Neben der Förderung durch öffentliche Mittel über das Land Hessen erhält der Verein vom Kreis Bergstraße einen Zuschuss zu den Personal- und Sachkosten. Durch die Neustrukturierung der Förderung der sozialen Hilfen von Seiten der Hessischen Landesregierung (Kommunalisierung) werden die Landesgelder ebenfalls über den Kreis ausgezahlt. Diese Finanzierung steht für den Betrieb und die Aufrechterhaltung zur Verfügung, so Martina Evertz. Die Beratungs- und Interventionsstelle wird ausschließlich aus Landesmitteln finanziert.

Der finanzielle Beitrag durch Eigenmittel steigt auch aufgrund insgesamt höherer Kosten. Der Verein finanziert unter anderem einen Deutschunterricht für Frauen und Kinder sowie eine Hausaufgabenhilfe. Jede Bewohnerin, die eine eigene Wohnung bezieht, erhält eine Art Starthilfe, die den Frauen den Neubeginn erleichtern soll. Weil die Jahresbeiträge der 120 Mitglieder eher gering ausfallen, ist auch dieser Verein auf Spenden angewiesen, so die Vorsitzende.
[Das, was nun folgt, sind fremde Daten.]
Lemma passB_loop (d0 : DB) (now : Z) (rest : list MessageTransaction) :
  forall done w, passBInv d0 now done w ->
  passBInv d0 now (done ++ rest) (fold_left undeliveredStep rest w).
Proof.
  induction rest as [|m rest IH]; intros done w (Hn & Hr & Hrows); cbn [fold_left].
  - rewrite app_nil_r; split; [exact Hn|]; split; assumption.
  - replace (done ++ m :: rest) with ((done ++ [m]) ++ rest) by (rewrite <- app_assoc; reflexivity).
    apply IH.
    destruct (undeliveredStep_rows w m) as (Hn' & Hr' & Hrows').
    assert (Hna : noAlt (w_db w) m -> noAlt d0 m).
    { unfold noAlt; rewrite (proj1 (proj2 (sameRegistry_reads d0 (w_db w) (tx_UserID m) Hr)));
        exact (fun H => H). }
    split; [rewrite Hn'; exact Hn|]; split; [exact (sameRegistry_trans _ _ _ Hr Hr')|].
    intros r Hin Hu; rewrite Hn in Hrows'.
    destruct (Hrows' r Hin Hu) as [Hin' Halt].
    destruct (Hrows r Hin' Hu) as [H0 Hdone].
    split; [exact H0|].
    intros m' Hm' Hid; apply in_app_or in Hm'; destruct Hm' as [Hm' | [<- | []]].
    + exact (Hdone m' Hm' Hid).
    + destruct Halt as [Ha | Hne]; [exact (Hna Ha) | contradiction].
Qed.

Lemma passB_skip_all (rows : list MessageTransaction) :
  forall w, (forall r, In r rows -> noAlt (w_db w) r) -> fold_left undeliveredStep rows w = w.
Proof.
  induction rows as [|r rows IH]; intros w H; cbn [fold_left]; [reflexivity|].
  replace (undeliveredStep w r) with w.
  - apply IH; intros r' Hr'; apply H; right; exact Hr'.
  - symmetry; unfold undeliveredStep; cbv zeta.
    rewrite (H r (or_introl eq_refl)); reflexivity.
Qed.

Lemma checkUndeliveredMessages_idem_spec (w : World) :
  checkUndeliveredMessages (checkUndeliveredMessages w) = checkUndeliveredMessages w.
Proof.
  set (d0 := w_db w); set (now := w_now w).
  set (L := GetUndeliveredMessages d0 now).
  assert (H0 : passBInv d0 now [] w).
  { split; [reflexivity|]; split; [split; [|split]; reflexivity|].
    intros r Hin _; split; [exact Hin | intros m []]. }
  pose proof (passB_loop d0 now L [] w H0) as (Hn & Hr & Hrows).
  cbn [app] in Hrows.
  unfold checkUndeliveredMessages at 1.
  fold d0 now L; fold (checkUndeliveredMessages w).
  change (fold_left undeliveredStep L w) with (checkUndeliveredMessages w) in Hn, Hr, Hrows.
  apply passB_skip_all.
  intros r Hin; rewrite GetUndeliveredMessages_undeliv, Hn in Hin.
  apply filter_In in Hin; destruct Hin as [Hin Hu].
  destruct (Hrows r Hin Hu) as [Hd0 Hdone].
  unfold noAlt; rewrite (proj1 (proj2 (sameRegistry_reads d0 _ (tx_UserID r) Hr))).
  apply Hdone; [|reflexivity].
  unfold L; rewrite GetUndeliveredMessages_undeliv; apply filter_In; split; assumption.
Qed.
Martina Evertz betont: fast jeden dritten Tag stirbt eine Frau in Deutschland – getötet von ihrem Partner oder Ex-Partner. Nach Angaben des Bundeskriminalamts wachsen die Fallzahlen häuslicher Gewalt. 71 Prozent der Opfer sind Frauen, während die Täter zumeist Männer sind (76,3 Prozent). „Wir brauchen auch die Männer, um das Thema tief in die Gesellschaft tragen zu können“, so die Vorsitzende.